EXTRACTED RECORDS:
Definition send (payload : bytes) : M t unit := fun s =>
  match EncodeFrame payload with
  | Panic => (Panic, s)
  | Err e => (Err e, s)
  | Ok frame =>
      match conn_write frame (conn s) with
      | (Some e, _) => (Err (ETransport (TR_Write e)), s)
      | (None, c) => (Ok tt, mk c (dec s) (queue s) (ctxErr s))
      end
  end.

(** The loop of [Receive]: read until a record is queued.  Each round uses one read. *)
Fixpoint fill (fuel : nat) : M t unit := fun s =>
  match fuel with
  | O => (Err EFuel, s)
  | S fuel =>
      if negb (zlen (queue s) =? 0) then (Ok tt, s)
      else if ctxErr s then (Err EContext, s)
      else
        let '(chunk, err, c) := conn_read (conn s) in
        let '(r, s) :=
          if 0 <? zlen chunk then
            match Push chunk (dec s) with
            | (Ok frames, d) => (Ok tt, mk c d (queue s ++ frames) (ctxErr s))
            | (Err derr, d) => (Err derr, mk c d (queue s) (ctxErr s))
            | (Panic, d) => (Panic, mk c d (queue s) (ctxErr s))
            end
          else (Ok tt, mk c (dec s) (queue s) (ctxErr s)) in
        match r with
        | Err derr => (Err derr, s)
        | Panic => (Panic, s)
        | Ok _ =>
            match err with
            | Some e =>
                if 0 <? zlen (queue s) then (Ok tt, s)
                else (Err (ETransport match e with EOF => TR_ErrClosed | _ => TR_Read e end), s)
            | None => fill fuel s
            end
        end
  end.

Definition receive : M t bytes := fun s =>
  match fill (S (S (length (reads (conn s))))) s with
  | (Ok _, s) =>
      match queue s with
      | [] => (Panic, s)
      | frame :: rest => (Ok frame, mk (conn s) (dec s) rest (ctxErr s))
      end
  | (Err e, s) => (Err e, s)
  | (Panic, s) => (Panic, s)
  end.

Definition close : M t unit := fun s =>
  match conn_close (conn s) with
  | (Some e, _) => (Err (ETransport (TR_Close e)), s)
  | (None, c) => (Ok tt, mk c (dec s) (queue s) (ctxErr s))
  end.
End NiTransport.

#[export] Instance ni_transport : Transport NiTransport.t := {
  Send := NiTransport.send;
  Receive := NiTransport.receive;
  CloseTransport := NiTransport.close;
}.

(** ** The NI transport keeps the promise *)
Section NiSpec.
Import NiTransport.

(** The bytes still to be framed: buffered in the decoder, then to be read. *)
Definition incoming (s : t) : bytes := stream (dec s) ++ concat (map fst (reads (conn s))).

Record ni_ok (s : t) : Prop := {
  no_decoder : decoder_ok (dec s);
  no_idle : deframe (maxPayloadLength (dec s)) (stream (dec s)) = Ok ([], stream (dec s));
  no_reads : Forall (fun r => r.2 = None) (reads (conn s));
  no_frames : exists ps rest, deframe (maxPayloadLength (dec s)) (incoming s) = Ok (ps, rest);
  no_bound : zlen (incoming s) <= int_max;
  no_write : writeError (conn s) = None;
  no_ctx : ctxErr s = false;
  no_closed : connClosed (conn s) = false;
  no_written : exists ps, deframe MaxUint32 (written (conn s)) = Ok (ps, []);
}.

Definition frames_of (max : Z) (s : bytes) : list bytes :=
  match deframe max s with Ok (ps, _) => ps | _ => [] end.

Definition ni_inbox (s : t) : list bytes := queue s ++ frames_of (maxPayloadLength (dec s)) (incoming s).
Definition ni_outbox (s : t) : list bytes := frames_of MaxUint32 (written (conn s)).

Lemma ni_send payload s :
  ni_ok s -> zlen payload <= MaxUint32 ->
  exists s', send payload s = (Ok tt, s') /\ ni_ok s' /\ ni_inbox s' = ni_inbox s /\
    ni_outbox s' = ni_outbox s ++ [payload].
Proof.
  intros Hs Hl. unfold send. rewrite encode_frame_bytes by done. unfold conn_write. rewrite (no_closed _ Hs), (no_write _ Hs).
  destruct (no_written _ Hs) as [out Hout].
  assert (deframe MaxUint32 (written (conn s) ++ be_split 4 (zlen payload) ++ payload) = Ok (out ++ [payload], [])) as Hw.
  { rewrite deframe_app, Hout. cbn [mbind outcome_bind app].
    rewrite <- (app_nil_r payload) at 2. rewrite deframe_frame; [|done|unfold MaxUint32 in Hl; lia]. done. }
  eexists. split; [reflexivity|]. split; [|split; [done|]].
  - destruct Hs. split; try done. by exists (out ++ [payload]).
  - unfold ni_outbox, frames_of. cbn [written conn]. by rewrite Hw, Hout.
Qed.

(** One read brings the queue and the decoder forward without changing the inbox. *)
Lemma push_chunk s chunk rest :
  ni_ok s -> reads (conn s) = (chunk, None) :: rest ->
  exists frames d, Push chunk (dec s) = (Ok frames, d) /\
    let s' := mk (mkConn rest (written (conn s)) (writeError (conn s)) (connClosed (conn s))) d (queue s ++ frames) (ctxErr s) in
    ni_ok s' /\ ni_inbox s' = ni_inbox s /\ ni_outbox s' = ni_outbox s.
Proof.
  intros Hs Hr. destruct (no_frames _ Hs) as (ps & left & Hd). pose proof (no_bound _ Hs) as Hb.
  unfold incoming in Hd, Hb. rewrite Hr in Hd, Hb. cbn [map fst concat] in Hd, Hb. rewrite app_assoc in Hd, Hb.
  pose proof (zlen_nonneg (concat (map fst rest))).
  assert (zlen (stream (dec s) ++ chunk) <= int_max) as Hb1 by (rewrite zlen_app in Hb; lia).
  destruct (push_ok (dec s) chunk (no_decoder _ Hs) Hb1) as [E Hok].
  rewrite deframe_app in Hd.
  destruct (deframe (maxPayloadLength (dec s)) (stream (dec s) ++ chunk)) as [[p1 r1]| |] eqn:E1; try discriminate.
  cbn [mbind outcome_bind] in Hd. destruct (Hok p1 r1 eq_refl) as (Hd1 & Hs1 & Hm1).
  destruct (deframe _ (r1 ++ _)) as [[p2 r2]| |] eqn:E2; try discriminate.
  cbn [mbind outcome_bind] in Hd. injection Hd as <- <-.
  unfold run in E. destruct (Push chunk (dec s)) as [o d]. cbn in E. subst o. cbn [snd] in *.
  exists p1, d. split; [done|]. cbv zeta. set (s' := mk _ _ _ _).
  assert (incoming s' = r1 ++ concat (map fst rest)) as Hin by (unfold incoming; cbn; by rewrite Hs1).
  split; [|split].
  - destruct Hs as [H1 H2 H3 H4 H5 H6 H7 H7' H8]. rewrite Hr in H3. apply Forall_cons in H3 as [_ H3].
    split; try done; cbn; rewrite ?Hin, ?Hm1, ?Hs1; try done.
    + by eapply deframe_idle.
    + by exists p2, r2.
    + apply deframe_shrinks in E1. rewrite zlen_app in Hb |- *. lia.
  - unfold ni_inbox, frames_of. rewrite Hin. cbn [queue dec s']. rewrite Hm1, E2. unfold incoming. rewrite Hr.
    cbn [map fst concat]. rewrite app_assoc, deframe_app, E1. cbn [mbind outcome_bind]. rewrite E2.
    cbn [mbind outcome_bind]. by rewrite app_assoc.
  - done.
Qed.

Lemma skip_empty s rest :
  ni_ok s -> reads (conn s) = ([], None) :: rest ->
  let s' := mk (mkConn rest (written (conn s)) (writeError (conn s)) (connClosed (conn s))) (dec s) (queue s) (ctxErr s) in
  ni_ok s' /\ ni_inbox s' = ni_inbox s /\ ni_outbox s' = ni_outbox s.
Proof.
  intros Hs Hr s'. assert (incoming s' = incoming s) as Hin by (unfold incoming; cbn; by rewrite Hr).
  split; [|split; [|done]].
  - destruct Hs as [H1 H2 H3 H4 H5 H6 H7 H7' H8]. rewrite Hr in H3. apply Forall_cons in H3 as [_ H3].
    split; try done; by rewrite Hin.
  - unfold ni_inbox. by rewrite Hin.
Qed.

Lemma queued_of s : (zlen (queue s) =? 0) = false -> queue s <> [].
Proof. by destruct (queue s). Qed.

...

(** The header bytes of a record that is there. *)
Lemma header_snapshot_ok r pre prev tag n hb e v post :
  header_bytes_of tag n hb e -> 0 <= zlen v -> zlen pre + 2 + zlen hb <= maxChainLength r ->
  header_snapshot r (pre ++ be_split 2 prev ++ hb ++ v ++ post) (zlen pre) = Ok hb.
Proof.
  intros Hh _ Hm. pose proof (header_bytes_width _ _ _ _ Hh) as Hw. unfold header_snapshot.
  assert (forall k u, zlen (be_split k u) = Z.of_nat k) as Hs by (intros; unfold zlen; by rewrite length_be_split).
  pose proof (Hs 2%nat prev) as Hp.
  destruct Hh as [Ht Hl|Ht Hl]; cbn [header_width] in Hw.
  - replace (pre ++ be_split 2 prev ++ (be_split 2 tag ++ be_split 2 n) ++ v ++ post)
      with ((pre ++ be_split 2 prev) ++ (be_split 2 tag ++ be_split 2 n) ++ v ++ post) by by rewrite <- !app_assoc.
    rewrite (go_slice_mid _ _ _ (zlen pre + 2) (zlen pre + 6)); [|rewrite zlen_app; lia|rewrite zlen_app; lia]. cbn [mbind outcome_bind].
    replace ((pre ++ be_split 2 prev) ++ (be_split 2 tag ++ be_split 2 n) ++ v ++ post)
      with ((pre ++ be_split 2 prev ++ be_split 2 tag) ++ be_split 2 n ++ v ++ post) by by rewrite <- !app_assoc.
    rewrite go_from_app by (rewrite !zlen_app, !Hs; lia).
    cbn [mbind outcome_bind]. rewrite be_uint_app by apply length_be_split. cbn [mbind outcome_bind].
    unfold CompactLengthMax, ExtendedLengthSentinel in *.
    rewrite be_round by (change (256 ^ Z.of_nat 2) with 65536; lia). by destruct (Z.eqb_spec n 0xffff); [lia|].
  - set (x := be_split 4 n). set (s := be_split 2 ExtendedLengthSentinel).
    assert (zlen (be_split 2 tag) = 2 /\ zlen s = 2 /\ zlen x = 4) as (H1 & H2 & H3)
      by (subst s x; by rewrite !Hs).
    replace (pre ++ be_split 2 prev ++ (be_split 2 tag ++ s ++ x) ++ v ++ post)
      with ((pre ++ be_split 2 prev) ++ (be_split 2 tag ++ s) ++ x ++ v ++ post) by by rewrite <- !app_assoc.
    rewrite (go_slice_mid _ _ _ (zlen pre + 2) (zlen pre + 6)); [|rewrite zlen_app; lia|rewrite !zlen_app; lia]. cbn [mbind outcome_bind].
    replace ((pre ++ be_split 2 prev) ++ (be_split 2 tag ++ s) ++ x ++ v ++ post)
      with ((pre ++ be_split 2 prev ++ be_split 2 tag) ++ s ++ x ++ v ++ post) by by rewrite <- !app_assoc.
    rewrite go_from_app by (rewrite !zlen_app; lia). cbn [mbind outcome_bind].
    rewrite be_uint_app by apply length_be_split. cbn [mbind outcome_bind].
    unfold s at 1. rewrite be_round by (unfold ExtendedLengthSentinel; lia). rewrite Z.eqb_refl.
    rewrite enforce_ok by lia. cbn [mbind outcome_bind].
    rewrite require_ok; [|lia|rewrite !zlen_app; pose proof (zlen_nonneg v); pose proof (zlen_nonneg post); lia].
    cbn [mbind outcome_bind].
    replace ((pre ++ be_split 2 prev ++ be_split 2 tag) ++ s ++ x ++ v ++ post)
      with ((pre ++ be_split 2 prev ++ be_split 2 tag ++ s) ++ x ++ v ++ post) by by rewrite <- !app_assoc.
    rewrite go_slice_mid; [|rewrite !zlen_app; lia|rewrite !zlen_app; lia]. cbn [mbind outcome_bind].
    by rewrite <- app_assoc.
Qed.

---

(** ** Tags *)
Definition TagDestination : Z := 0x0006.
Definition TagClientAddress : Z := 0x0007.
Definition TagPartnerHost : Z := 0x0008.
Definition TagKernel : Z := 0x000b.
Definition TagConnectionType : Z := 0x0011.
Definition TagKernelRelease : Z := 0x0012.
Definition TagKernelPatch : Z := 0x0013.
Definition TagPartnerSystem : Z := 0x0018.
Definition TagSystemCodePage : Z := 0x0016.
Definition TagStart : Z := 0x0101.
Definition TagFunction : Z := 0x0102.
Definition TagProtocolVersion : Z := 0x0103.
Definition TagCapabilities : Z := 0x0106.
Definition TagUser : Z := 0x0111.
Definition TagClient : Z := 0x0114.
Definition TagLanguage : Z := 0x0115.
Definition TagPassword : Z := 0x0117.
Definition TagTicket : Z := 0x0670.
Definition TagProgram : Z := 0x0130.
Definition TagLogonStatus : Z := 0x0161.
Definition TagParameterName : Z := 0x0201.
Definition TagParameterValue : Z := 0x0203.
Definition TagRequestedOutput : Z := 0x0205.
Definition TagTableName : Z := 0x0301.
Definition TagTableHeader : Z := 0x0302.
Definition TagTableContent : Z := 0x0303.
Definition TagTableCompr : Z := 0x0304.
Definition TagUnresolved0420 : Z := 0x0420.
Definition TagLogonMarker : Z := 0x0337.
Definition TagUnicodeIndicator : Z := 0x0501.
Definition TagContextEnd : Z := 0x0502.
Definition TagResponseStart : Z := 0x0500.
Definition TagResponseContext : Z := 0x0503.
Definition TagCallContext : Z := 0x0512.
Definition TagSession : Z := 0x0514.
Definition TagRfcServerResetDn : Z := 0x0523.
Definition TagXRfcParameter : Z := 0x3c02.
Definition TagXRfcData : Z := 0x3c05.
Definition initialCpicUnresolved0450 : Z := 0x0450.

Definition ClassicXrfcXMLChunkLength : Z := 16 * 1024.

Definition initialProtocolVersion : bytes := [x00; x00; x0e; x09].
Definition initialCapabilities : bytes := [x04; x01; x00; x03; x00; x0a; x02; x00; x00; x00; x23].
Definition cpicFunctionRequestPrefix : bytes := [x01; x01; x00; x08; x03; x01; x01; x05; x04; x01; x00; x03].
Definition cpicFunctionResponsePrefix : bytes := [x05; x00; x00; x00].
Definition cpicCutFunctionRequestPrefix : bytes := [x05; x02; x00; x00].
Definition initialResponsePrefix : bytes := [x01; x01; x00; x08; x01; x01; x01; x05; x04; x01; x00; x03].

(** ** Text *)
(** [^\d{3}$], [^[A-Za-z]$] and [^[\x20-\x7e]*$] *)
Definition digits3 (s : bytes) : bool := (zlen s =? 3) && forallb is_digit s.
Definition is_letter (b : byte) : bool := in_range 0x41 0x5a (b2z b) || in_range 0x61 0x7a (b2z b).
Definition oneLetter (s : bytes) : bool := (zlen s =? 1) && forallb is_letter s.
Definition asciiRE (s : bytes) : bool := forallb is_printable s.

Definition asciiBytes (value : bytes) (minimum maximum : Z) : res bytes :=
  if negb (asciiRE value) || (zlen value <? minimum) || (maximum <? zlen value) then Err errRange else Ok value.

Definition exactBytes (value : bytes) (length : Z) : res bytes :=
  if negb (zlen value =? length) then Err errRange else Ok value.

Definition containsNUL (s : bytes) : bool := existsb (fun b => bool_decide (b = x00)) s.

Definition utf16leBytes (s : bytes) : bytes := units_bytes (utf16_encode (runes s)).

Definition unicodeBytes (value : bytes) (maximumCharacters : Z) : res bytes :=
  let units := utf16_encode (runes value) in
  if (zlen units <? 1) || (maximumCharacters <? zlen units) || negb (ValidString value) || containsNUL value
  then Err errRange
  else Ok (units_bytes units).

WHAT IS EXPECTED: Copy the lines of the data above exactly as written, beginning with the line containing "cbn [mbind outcome_bind] in Hd. destruct" and ending with the line containing "cbn [mbind outcome_bind] in Hd. injection", and leave out all other lines.

SOLUTION FOR THIS TASK:
  cbn [mbind outcome_bind] in Hd. destruct (Hok p1 r1 eq_refl) as (Hd1 & Hs1 & Hm1).
  destruct (deframe _ (r1 ++ _)) as [[p2 r2]| |] eqn:E2; try discriminate.
  cbn [mbind outcome_bind] in Hd. injection Hd as <- <-.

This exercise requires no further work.